The study results were very interesting to me, a pulmonary and critical care physician. As such, I am consulted to help when a patient cannot breathe, has difficulty breathing, or just plain stops breathing. I have put innumerable breathing tubes down people's throats when they could not breath on their own. I have reversed the shock caused by severe, overwhelming infection; I have revived patients' heartbeat and rhythm after it stopped for whatever reason. I have helped many people breathe easier. It can be very stressful at times, but I feel truly blessed to be in this field.
Yet, I am also a believer in and servant of the Lord God. I believe that God - and God alone - is the Creator and Sustainer of life and thus the only one who can heal. Everything that I listed above was done only by the Loving Grace and permission of God Almighty. I do not "save lives." God does, and I simply fill out the paperwork.
And I believe in prayer. I pray each and every day I start my work; I pray before every procedure I perform on a patient; I pray that the Lord blesses my practice of medicine; I pray fervently whenever I am sick, and even more fervently if illness - God forbid - would ever befall a member of my family. Prayer has been the secret to my success, and there is not a day that goes by during which I do not turn to my Lord in prayer.
Yet, with all my fervent belief in prayer, there is absolutely no way I would substitute sound medical judgment and practice with prayer, even though I believe it is only God who heals. Leaving aside the fact that it is malpractice to do so, to pray instead of practice medicine would be immoral and unethical, and moreover, I believe the Lord would take me to task for doing so. Even though there is nothing in this universe that comes to pass without the Lord's express will and permission, I must do my part. That is how, I believe, the whole "prayer deal" works.

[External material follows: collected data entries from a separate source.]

(** The loop prints the packets in order, whatever timeouts come between. *)
Lemma capture_loop_prints dl_type last : next_ret last < 0 -> supported dl_type = true ->
  forall replies rounds out,
  Forall (fun r => 0 <= next_ret r) replies ->
  Forall2 (fun r round => handled dl_type r = Done round) replies rounds ->
  capture_loop dl_type (replies ++ [last]) out =
    Done (next_ret last, out +:+ fold_right (fun r s => text_of r +:+ s) EmptyString rounds).
Proof.
  intros Hlast Hs replies rounds out Hr Hh. revert out Hr.
  induction Hh as [|r round replies rounds Hround _ IH]; intros out Hr; cbn [app capture_loop fold_right].
  - replace (0 <=? next_ret last) with false by lia. by rewrite Text.string_app_nil.
  - inversion Hr as [|? ? Hr0 Hr']; subst. replace (0 <=? next_ret r) with true by lia. unfold handled in Hround.
    destruct (next_ret r =? 0); [injection Hround as <-; by apply IH|]. rewrite Hround. cbn [rbind].
    destruct round as [m|text|]; cbn [text_of].
    + by rewrite IH.
    + rewrite IH by done. by rewrite Text.string_app_assoc.
    + destruct (supported_goes_on dl_type (next_data r) Hs Hround).
Qed.
Lemma last_round poll b1 b2 b4 s c :
  finished b2 s c -> EventLoop.poll_ready poll ->
  exists b1' b4', EventLoop.wait_next_event poll (left_over b1 b2 b4) s = Ok (EventLoop.Exit, left_over b1' b2 b4', s).
Proof.
  intros [He Hi Hs Hk] Hp. pose proof (end_tcp _ _ He) as Ht. destruct (end_over _ _ He) as [Ha _].
  rewrite (EventLoop.wait_next_event_ready _ _ _ Hp (left_over_pure b1 b2 b4 s Hk)). cbv zeta.
  destruct (left_over_live b1 b2 b4 s Hk) as [b1' ->]. rewrite (left_over_interest _ _ _ s c Ht Ha), Hi.
  rewrite (quiet_segments s c Ht), Hs. cbn. rewrite andb_false_r. by eexists _, _.
Qed.

Lemma tcp_loop_over r1 r2 rounds base_time b1 b2 b4 s c a :
  ending s c -> kept_alive b2 s -> sendable b4 s c a ->
  Forall (fun r => EventLoop.poll_ready (round_poll r) /\ round_abort r = false) [r1; r2] ->
  exists rs s', _tcp_loop (fun _ => true) (r1 :: r2 :: rounds) base_time (left_over b1 b2 b4) s = Ok (true, rs, s') /\
    Channel.written (_thread_data s') =
      Channel.written (_thread_data s) ++ ByteStream._buffer (TCPConnection.inbound_stream c) /\
    _datagram_adapter s' = a /\ _owner s' = _owner s.
Proof.
  intros He Hk Hs Hr. inversion Hr as [|? ? [Hp1 Ha1] Hr2]; subst. inversion Hr2 as [|? ? [Hp2 Ha2] _]; subst.
  destruct (first_round _ b1 b2 b4 s c a He Hk Hs Hp1) as (ret & b1' & b4' & s1 & c1 & E1 & Hret & Hf & Hw & Had & Hown).
  destruct (last_round _ b1' b2 b4' s1 c1 Hf Hp2) as (b1'' & b4'' & E2).
  pose proof (end_abort _ _ (fin_ending _ _ _ Hf)) as Hab. pose proof (end_tcp _ _ (fin_ending _ _ _ Hf)) as Ht.
  destruct (end_over _ _ (fin_ending _ _ _ Hf)) as [Hact _].
  assert (s1 <| _abort := _abort s1 || false |> = s1) as Es by (rewrite orb_false_r; by destruct s1).
  cbn [_tcp_loop negb]. rewrite E1. cbn [obind]. rewrite Ha1, Es, Hab. destruct ret; [|done|].
  - unfold tcp. rewrite Ht. cbn [obind]. rewrite Hact. rewrite E2. cbn [obind]. rewrite Ha2, Es.
    by eexists _, _.
  - by eexists _, _.
Qed.

(** C16: a connection that is over ends its thread.  Let the connection be inactive
    (both streams finished, or a reset or too many retransmissions), and such that
    reading the rest does not end the second of its streams ([over]; a reset that
    reading takes back is [TCPConnection.reset_undone_by_reading]); let the rule that
    serves the owner be left (the others may have been cancelled), the owner's pipe
    be open, the rest for the owner fit one write of at most 64 KiB that the kernel
    takes whole, the shutdowns succeed, and the adapter accept the queued segments.
    Then two rounds in which [poll] reports every descriptor ready for exactly what
    was asked are enough: the bytes that the owner has not got yet are handed to it,
    all queued segments are sent, in order, the loop finds nothing to wait for, the
    connection is destroyed, and the owner's join returns. *)
Theorem thread_ends (r1 r2 : round) (rounds : list round) (base_time : Z) (b1 b2 b4 : bool) (s : t A)
    (c : TCPConnection.t) (a : A) :
  ending s c -> kept_alive b2 s -> sendable b4 s c a -> Forall Channel.succeeds (Channel.others (_owner s)) ->
  Forall (fun r => EventLoop.poll_ready (round_poll r) /\ round_abort r = false) [r1; r2] ->
  exists s', join (r1 :: r2 :: rounds) base_time (left_over b1 b2 b4) s = Done s' /\
    Channel.written (_thread_data s') =
      Channel.written (_thread_data s) ++ ByteStream._buffer (TCPConnection.inbound_stream c) /\
    _datagram_adapter s' = a /\ _tcp s' = None.
Proof.
  intros He Hk Hs Ho Hr.
  destruct (tcp_loop_over r1 r2 rounds base_time b1 b2 b4 s c a He Hk Hs Hr) as (rs & s1 & E & Hw & Had & Hown).
  unfold join, _tcp_main. rewrite (end_tcp _ _ He). rewrite bool_decide_eq_true_2 by done. cbn [negb].
  rewrite E. cbn [obind]. rewrite Channel.shutdown_succeeds by (rewrite ?Hown; auto). cbn [obind].
  eexists. split; [reflexivity|]. done.
Qed.

(** A reset that comes while the owner is slow.  The inbound rule shuts its end of
    the pipe down as soon as the stream is in error, also when the kernel has
    taken only a part of the buffered bytes; the rule stays interested, and writes
    the rest to a descriptor that is shut down for writing. *)
Theorem backlog_after_shutdown (s : t A) (c : TCPConnection.t) (n : Z) (ws : list sysret) :
  let i := TCPConnection.inbound_stream c in
  _tcp s = Some c -> ByteStream.error i = true -> 0 < n < Z.min 65536 (ByteStream.buffer_size i) ->
  Channel.writes (_thread_data s) = mkSys n 0 :: ws -> Forall Channel.succeeds (Channel.others (_thread_data s)) ->
  exists s', owner_out_callback s = Ok s' /\ _inbound_shutdown s' = true /\ owner_out_interest s' = true.
Proof.
  intros i Ht He Hn Hw Ho. unfold owner_out_callback, tcp. rewrite Ht. cbn [obind]. cbv zeta. fold i.
  assert (zlen (ByteStream.peek_output (Z.min 65536 (ByteStream.buffer_size i)) i) =
    Z.min 65536 (ByteStream.buffer_size i)) as Hl
    by (unfold ByteStream.peek_output, ByteStream.buffer_size; rewrite zlen_ztake; pose_zlen; lia).
  rewrite (Channel.write_takes n 0 ws) by (done || lia). cbn [obind].
  rewrite inbound_with. change (ByteStream.error (ByteStream.pop_output n _)) with (ByteStream.error i).
  rewrite He, orb_true_r. rewrite Channel.shutdown_succeeds by auto. cbn [obind].
  eexists. split; [reflexivity|]. split; [done|]. unfold owner_out_interest. cbn [_tcp modify].
  rewrite inbound_with. fold i. apply orb_true_iff. left. apply negb_true_iff, Z.eqb_neq.
  unfold ByteStream.buffer_size in Hn. cbn. rewrite zlen_zdrop. lia.
Qed.

End over.

(** Two bytes are buffered and two acknowledgements queued when the reset comes; the
    owner has closed its end already. *)
Definition demo_over : TCPConnection.t :=
  TCPConnection.segment_received TCPConnection.demo_rst
    (TCPConnection.segment_received (TCPConnection.demo_ack 1 6 1000 false (str "hi")) TCPConnection.demo_syn_rcvd).

Definition demo_thread : t TunAdapter.t :=
  mk (demo_channel 3 []) (demo_channel 4 [mkSys 2 0])
    (TunAdapter.mk (FdAdapterBase.mk demo_ad false) (demo_channel 5 [mkSys 40 0; mkSys 40 0])) (Some demo_over)
    false false true false.

Definition ready (pollfds : list EventLoop.pollfd) : EventLoop.poll_reply :=
  EventLoop.mkPollReply (mkSys 1 0) (map EventLoop.events pollfds).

I have to give the antibiotic and then pray to the Lord that it cures the infection. I have to place the breathing tube in the patient and then pray to the Lord that his low oxygen levels return to normal. I have to administer CPR and then pray to the Lord that the patient's heart starts to beat again. This is not to say that God's healing and recovery will not come without prayer, but I believe prayer should be an integral part of the healing process.
Yet, given the fact that the study did not show any beneficial effect of prayer on outcomes after bypass surgery, should we pray at all? What is the purpose of prayer, anyway? If God is All Powerful - which I believe He is - and His will always is done on earth and in heaven - which it is - then why ask God for something He is going to do anyway?
First, because I believe God wants it that way. In the Qur'an, it says: "And your Lord says: 'Call on me, I will answer your [prayer]..." (40:60). Since the very beginnings of history, human beings have looked to a greater power, something higher and more transcendent than themselves. Every Prophet (God's peace be upon them all) has prayed to the Lord. Of all people, a prophet would know that the Lord God is All Powerful and not in need of anyone asking Him to do something. Yet, they still prayed, and thus I pray as well.
Moreover, my prayers are my daily conversations with the Lord. It helps me keep Him in my focus throughout my day. My prayers to the Lord remind me that He is right there with me as I take every step on my earthly sojourn. They solidify the friendship I have with God and help that friendship grow in strength and beauty. More importantly for me, my prayers to God remind me that He - and not me - gives life and takes it away. In a field where many doctors think they are God Himself, prayer keeps my ego from becoming dangerously inflated.
When it comes to medicine, many people do not realize how much of a miracle it truly is to be healed. Recently, I had a CT scan of my abdomen as well as IV antibiotics. So many things could have gone wrong: I could have had a deadly allergic reaction to the antibiotics, or my kidneys could have shut down from either the antibiotic or the contrast material used for the CT scan. Thank God, nothing happened to me, and I attribute that to my prayers. With every medical treatment comes possible complications and side effects, and the fact that such complications are rare is testimony to the Lord's Grace and Mercy.
Yet, sometimes, complications do occur and side effects do happen, even though we have prayed to God. Sometimes, despite my best efforts as a physician and family members' fervent prayers, a patient does not breathe again, his heart never resumes beating. What does this mean? Why does this happen? Did God not hear the prayers to Him? Did He abandon the patient at his or her time of desperate need?
This is, perhaps, one of the most difficult questions to answer: that of the unanswered prayer. In Muslim tradition, the Prophet Muhammad (peace be upon him) told us that there are three outcomes to a prayer to God: (1) it is answered immediately, (2) it is not answered immediately, but in its stead a generous reward is given to the supplicant on Judgment Day, or (3) it blocks a calamity from befalling the individual.
The unanswered prayer is a difficult test of faith, and it is hard for me to even write about it, because, I do not want to be tested by God in such a manner. I do not think I will ever know why, despite our prayers, some people never get better. As a Muslim, I believe that every illness, physical ailment, or even prick of a thorn brings with it a cleansing of sins. Yet, it is easy to say this when it is not you who has to suffer said illness, ailment, or prick of a thorn. All I can do is pray to the Lord for His Grace and Mercy.